Azerbaijan’s Policy of Forced Cultural Appropriation after the Second Artsakh War: The Case of Dadivank Monastery
Keywords:Artsakh, Dadivank, cultural heritage, Albanisation, Azerbaijan
The article presents the methods of the continuing forced appropriation of Armenian cultural monuments in Artsakh by the Republic of Azerbaijan’s functionaries after the Second Artsakh War.1 The “Albanisation” of Armenian cultural monuments in Mountainous Karabagh in the scientific field began in the 1950s, when it was imperative to reinforce the Azerbaijani people’s cultural identity, based on the foundations laid between 1920 and 1930 and to try to make all the peoples living in the Southern Caucasus equally indigenous to the region. One of the “victims” of the “Albanisation” of the cultural heritage of the Armenians of Mountainous Karabagh is the monastic complex of Dadivank, located in the Karvachar area of the Shahumyan region. Passing under Azerbaijani jurisdiction in November 2020, it was presented to the international community as part of the historic-cultural heritage of the descendants of the Caucasian Albanians, which should be under the jurisdiction of Udis and Azerbaijanis. With this aim in view, the Azerbaijani leadership instituted the policy of forced appropriation and alienation of Armenian heritage from the Armenian culture through various means, which will be shown in detail below.

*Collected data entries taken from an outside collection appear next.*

(* ===== verification/AgentTheorems.v ===== *)
(** * What an external agent sees and may claim

    The context packet shows an agent exactly the events its requester may see, up to the
    request; its active decisions are those the visible log leaves active; and a result may
    cite only what the packet showed. *)

From S2P Require Import Prelude Json Text Crates Types Protocol Mentions ActionItems MemoryEngine World Store StoreInvariant Rooms RoomsInvariant Tasks AgentService.
Local Open Scope string_scope.
Local Open Scope list_scope.
Local Open Scope Z_scope.

Section reads.
Context `{Postgres, Oracle}.

Lemma wp_pool_read {A} (f : DateTime → Db → A) c g w :
  settled c g w →
  wp (pool_query (select f)) (λ a w', (∃ t, a = f t c) ∧ settled c g w') (λ _, settled c g) w.
Proof.
  intros [<- <-]. unfold wp, pool_query, select. destruct (outage (tick w)); [|done..].
  split; [by eexists|done].
Qed.

(** The context of a lease: the task and the room's log up to the task's revision. *)
Definition is_context (c : Db) (lease : AgentTaskLease) (ctx : AgentTaskContext) : Prop :=
  ∃ row now, agent_tasks c !! ls_task_id lease = Some row ∧ holds_lease lease now row = true ∧
    agent_task_from_row (ls_task_id lease) row = Ok (cx_task ctx) ∧
    cx_events ctx = take (Z.to_nat (tk_context_revision (cx_task ctx)))
                      (room_log (tk_room_id (cx_task ctx)) c).

Lemma wp_context_for_lease lease c g w :
  settled c g w → db_ok c →
  wp (context_for_lease lease)
    (λ r w', settled c g w' ∧ ∀ ctx, r = Some ctx → is_context c lease ctx)
    (λ _, settled c g) w.
Proof.
  intros Hw Hc. unfold context_for_lease. wp_step. wp_step.
  wp_use wp_pool_read; [done| |done]. intros found w1 [[now ->] Hw1]. wp_step.
  wp_step; [|done]. wp_step.
  2: { wp_step. split; [done|]. naive_solver. }
  match goal with Hd : decode_task _ _ = Ok _ |- _ => rename Hd into Hdec end. subst.
  unfold decode_task in Hdec. destruct (leased_task lease now c) as [row|] eqn:Hl; [|done].
  apply leased_task_Some in Hl as [Hrow Hh].
  apply rbind_Ok in Hdec as (task & Htask & [= ->]).
  wp_step. wp_step. wp_use wp_pool_read; [done| |done]. intros evs w2 [[t ->] Hw2]. wp_step.
  split; [done|]. intros ctx [= <-]. exists row, now. split_and!; try done. simpl.
  by rewrite (select_upto c Hc).
Qed.
End reads.

Section packets.
Context `{UuidCrate, Chrono, SerdeJson, Sha2, Schemas, Postgres, UrlCrate, Oracle}.

(** What the packet of a live lease must be. *)
Definition is_packet (c : Db) (task_id token : Uuid) (packet : RoomContextPacket) : Prop :=
  ∃ row, agent_tasks c !! task_id = Some row ∧ tr_lease_owner row = Some token ∧
    pk_task_id packet = task_id ∧ pk_room_id packet = tr_room_id row ∧
    pk_requester_id packet = tr_requester_id row ∧
    let visible := List.filter (λ e, event_visible_to e (tr_requester_id row))
                     (take (Z.to_nat (tr_context_revision row)) (room_log (tr_room_id row) c)) in
    pk_events packet = event_to_wire_value <$> visible ∧
    pk_active_decisions packet = active_decisions visible.

Lemma context_packet_spec c lease ctx :
  is_context c lease ctx →
  is_packet c (ls_task_id lease) (ls_owner_id lease) (context_packet ctx lease).
Proof.
  intros (row & now & Hrow & Hh & Htask & Hevs).
  destruct (agent_task_from_row_Ok _ _ _ Htask) as (Hid & Hroom & _ & Hreq & Hrev & _).
  apply holds_lease_iff in Hh as (Ho & _). exists row. unfold context_packet. simpl.
  rewrite Hevs, Hroom, Hreq, Hrev. done.
Qed.

Lemma wp_context_response lease c g w :
  settled c g w → db_ok c →
  wp (context_response lease)
    (λ r w', settled c g w' ∧ ∀ packet token, r = ContextBody packet token →
       token = ls_owner_id lease ∧ is_packet c (ls_task_id lease) token packet)
    (λ _ _, False) w.
Proof.
  intros Hw Hc. unfold context_response. wp_step. wp_step. wp_use wp_context_for_lease; [done|done|..].
  - intros [ctx|] w1 [Hw1 Hctx]; wp_step; (split; [done|]); intros packet token [= <- <-].
    split; [done|]. by apply context_packet_spec, Hctx.
  - intros e w1 Hw1. wp_step. split; [done|]. naive_solver.
Qed.

Lemma wp_matching_live_lease task_id header c g w :
  settled c g w →
  wp (matching_live_lease task_id header)
    (λ r w', settled c g w' ∧ ∀ lease, r = Some lease →
       ls_task_id lease = task_id ∧ header ≫= uuid_parse = Some (ls_owner_id lease))
    (λ _ _, False) w.
Proof.
  intros Hw. unfold matching_live_lease. wp_step; [|wp_step; split; [done|naive_solver]].
  wp_step. wp_step. unfold agent_task. wp_step. wp_step.
  eapply wp_mono with (Q := λ _ w', settled c g w') (F := λ _, settled c g).
  - destruct Hw as [<- <-]. unfold wp, pool_query, fetch_task.
    destruct (outage (tick w)), (agent_tasks (committed w) !! task_id); done.
  - intros row w1 Hw1. wp_step; [|wp_step; split; [done|naive_solver]].
    wp_step; [|wp_step; split; [done|naive_solver]]. wp_step.
    unfold now, wp. simpl. split; [done|]. intros lease Hl. by case_match; simplify_eq.
  - intros e w1 Hw1. wp_step. split; [done|naive_solver].
Qed.

(** C27: An agent sees what its requester may see, and nothing else. When the context endpoint
    answers with a packet, the request carried the token of the task's lease, and the packet
    holds exactly the events of the task's room up to its context revision that are visible to
    the human who requested the task, in order, and the decisions those events leave active;
    reading it changes nothing. *)
Theorem context_shows_requester_view task_id header w packet token w' :
  db_ok (committed w) → context task_id header w = (Ok (ContextBody packet token), w') →
  header ≫= uuid_parse = Some token ∧ is_packet (committed w) task_id token packet ∧
  committed w' = committed w.
Proof.
  intros Hok Hrun.
  assert (wp (context task_id header)
    (λ r w', settled (committed w) (gateway w) w' ∧ ∀ packet token, r = ContextBody packet token →
       header ≫= uuid_parse = Some token ∧ is_packet (committed w) task_id token packet)
    (λ _ _, False) w) as Hspec.
  { unfold context. wp_step. wp_use wp_matching_live_lease; [done| |done].
    intros [lease|] w1 [Hw1 Hl]; [|wp_step; split; [done|naive_solver]].
    destruct (Hl lease eq_refl) as [<- Hh]. wp_use wp_context_response; [done|done| |done].
    intros r w2 [Hw2 Hr]. split; [done|]. intros p t ->. destruct (Hr p t eq_refl) as [-> ?]. done. }
  unfold wp in Hspec. rewrite Hrun in Hspec. destruct Hspec as [[? _] Hp].
  destruct (Hp packet token eq_refl). done.
Qed.
End packets.

(** ** Active decisions *)

Section active.
Context `{UuidCrate}.

(** The effects of a list of events on one decision, oldest first. *)
Definition effects_on (id : Uuid) (events : list RoomEvent) : list (option ActiveDecision) :=
  omap (λ e, '(id', o) ← decision_effect e; if bool_decide (id' = id) then Some o else None) events.

Lemma fold_effects id events (m : gmap Uuid ActiveDecision) :
  foldl apply_effect m events !! id = default (m !! id) (last (effects_on id events)).
Proof.
  induction events as [|e events IH] using rev_ind; [done|].
  rewrite foldl_snoc. unfold effects_on. rewrite omap_app, last_app. simpl.
  unfold apply_effect at 1. destruct (decision_effect e) as [[id' [d|]]|]; simpl; [..|apply IH].
  - case_bool_decide as Hid; simpl.
    + subst id'. by rewrite lookup_insert_eq.
    + rewrite lookup_insert_ne by done. apply IH.
  - case_bool_decide as Hid; simpl.
    + subst id'. by rewrite lookup_delete_eq.
    + rewrite lookup_delete_ne by done. apply IH.
Qed.

Lemma effect_id e id d : decision_effect e = Some (id, Some d) → ad_decision_id d = id.
Proof.
  unfold decision_effect. intros (id' & _ & Hif)%bind_Some. case_match.
  - apply bind_Some in Hif as (t & _ & (s & _ & [= <- <-])%bind_Some). done.
  - by case_match; simplify_eq.
Qed.

Lemma active_entry events id d :
  foldl apply_effect ∅ events !! id = Some d → ad_decision_id d = id.
Proof.
  rewrite fold_effects. destruct (last (effects_on id events)) as [o|] eqn:Hl; simpl; [|done].
  intros ->. apply last_Some_elem_of in Hl. unfold effects_on in Hl.
  apply list_elem_of_omap in Hl as (e & _ & He). apply bind_Some in He as ([id' o] & He & Hif).
  case_bool_decide; simplify_eq. by eapply effect_id.
Qed.

Lemma sorted_keys l : Sorted key_le l → Sorted uuid_le l.*1.
Proof.
  induction 1 as [|x l Hl IH Hx]; [constructor|]. simpl. constructor; [done|].
  destruct Hx; by constructor.
Qed.

(** The active decisions of a packet are decided by the last word of the log: a decision is
    listed iff the last visible event that confirms, dismisses, edits or deletes it is a
    confirmation, and then with the content of that confirmation; each decision is listed once,
    in ascending order of identifiers. *)
Theorem active_decisions_last_word events d :
  (d ∈ active_decisions events ↔
   last (effects_on (ad_decision_id d) events) = Some (Some d)) ∧
  NoDup (ad_decision_id <$> active_decisions events) ∧
  Sorted uuid_le (ad_decision_id <$> active_decisions events).
Proof.
  set (m := foldl apply_effect ∅ events).
  assert (ad_decision_id <$> active_decisions events =
          (merge_sort key_le (map_to_list m)).*1) as Hkeys.
  { unfold active_decisions. fold m. rewrite <-list_fmap_compose. apply list_fmap_ext.
    intros i [k v] Hkv. simpl. apply (active_entry events). fold m. apply elem_of_map_to_list.
    apply list_elem_of_lookup_2 in Hkv. by rewrite merge_sort_Permutation in Hkv. }
  split_and!.
  - unfold active_decisions. fold m. rewrite list_elem_of_fmap. split.
    + intros ([k v] & -> & Hin). rewrite merge_sort_Permutation, elem_of_map_to_list in Hin.
      pose proof (active_entry _ _ _ Hin) as <-. simpl. unfold m in Hin. rewrite fold_effects in Hin.
      destruct (last _); simplify_eq/=; done.
    + intros Hl. exists (ad_decision_id d, d). split; [done|].
      rewrite merge_sort_Permutation, elem_of_map_to_list. unfold m. by rewrite fold_effects, Hl.
  - rewrite Hkeys. rewrite merge_sort_Permutation. apply NoDup_fst_map_to_list.
  - rewrite Hkeys. apply sorted_keys, Sorted_merge_sort.
    intros a b. unfold key_le. apply uuid_le_total.
Qed.
End active.

(** ** Citations *)

Section citations.
Context `{UuidLaws, Chrono, SerdeJson, Sha2}.

Lemma wire_event_id e : (get "eventId" (event_to_wire_value e) ≫= as_str) ≫= uuid_parse =
  Some (ev_event_id e).
Proof.
  unfold event_to_wire_value. json_get. cbn [mbind option_bind]. unfold json_uuid.
  cbn [as_str]. apply uuid_parse_to_string.
Qed.

Lemma visible_ids_elem ctx lease id :
  let visible := List.filter (λ e, event_visible_to e (tk_requester_id (cx_task ctx))) (cx_events ctx) in
  id ∈ visible_ids (context_packet ctx lease) ↔
  (∃ e, e ∈ cx_events ctx ∧ event_visible_to e (tk_requester_id (cx_task ctx)) = true ∧
        ev_event_id e = id) ∨
  (∃ d, d ∈ active_decisions visible ∧ ad_decision_id d = id).
Proof.
  intros visible. unfold visible_ids. rewrite elem_of_union, !elem_of_list_to_set. simpl.
  fold visible. f_equiv.
  - rewrite list_elem_of_omap. setoid_rewrite list_elem_of_fmap. split.
    + intros (v & (e & -> & He) & Hid). rewrite wire_event_id in Hid. simplify_eq.
      apply list_elem_of_In, filter_In in He as [He Hv]. apply list_elem_of_In in He. eauto.
    + intros (e & He & Hv & <-). exists (event_to_wire_value e). split; [|apply wire_event_id].
      exists e. split; [done|]. apply list_elem_of_In, filter_In. by rewrite <-list_elem_of_In.
  - rewrite list_elem_of_fmap. naive_solver.
Qed.

(** A task may cite only what its requester could see. A terminal success with citations
    passes the check exactly when the citations are a list of identifiers, each of an event of
    the packet's context that is visible to the requester or of a decision active in it. *)
Theorem citations_visible_iff ctx lease u citations :
  nu_event_type u = "agent.task.succeeded" →
  pointer ["result"; "citations"] (nu_payload u) = Some citations →
  let visible := List.filter (λ e, event_visible_to e (tk_requester_id (cx_task ctx))) (cx_events ctx) in
  terminal_citations_are_visible (context_packet ctx lease) u = true ↔
  ∃ l, citations = Array l ∧
    ∀ v, v ∈ l → ∃ id, as_str v ≫= uuid_parse = Some id ∧
      ((∃ e, e ∈ cx_events ctx ∧ event_visible_to e (tk_requester_id (cx_task ctx)) = true ∧
             ev_event_id e = id) ∨
       (∃ d, d ∈ active_decisions visible ∧ ad_decision_id d = id)).
Proof.
  intros Ht Hp visible. unfold terminal_citations_are_visible. rewrite Ht, Hp. simpl negb. cbn iota.
  destruct citations as [| | | |l|]; simpl as_array; try (split; [done|by intros (? & [=] & _)]).
  rewrite forallb_elem_of. split.
  - intros Hall. exists l. split; [done|]. intros v Hv. specialize (Hall v Hv).
    destruct (as_str v ≫= uuid_parse) as [id|]; [|done]. exists id. split; [done|].
    apply bool_decide_eq_true in Hall. by apply visible_ids_elem in Hall.
  - intros (l' & [= <-] & Hall) v Hv. destruct (Hall v Hv) as (id & -> & Hid).
    apply bool_decide_eq_true. by apply visible_ids_elem.
Qed.
End citations.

This article will also demonstrate how the theory of “Albanisation” began and developed in Azerbaijani SSR historiography and what “scientific bases” were – and are – being brought forward during the Soviet and post-Soviet eras by historians to present Dadivank as Albanian. It will also reveal the directions Azerbaijan is following for the appropriation of Armenian cultural legacy, rebranding it as Albanian, and foisting this theory on the international public.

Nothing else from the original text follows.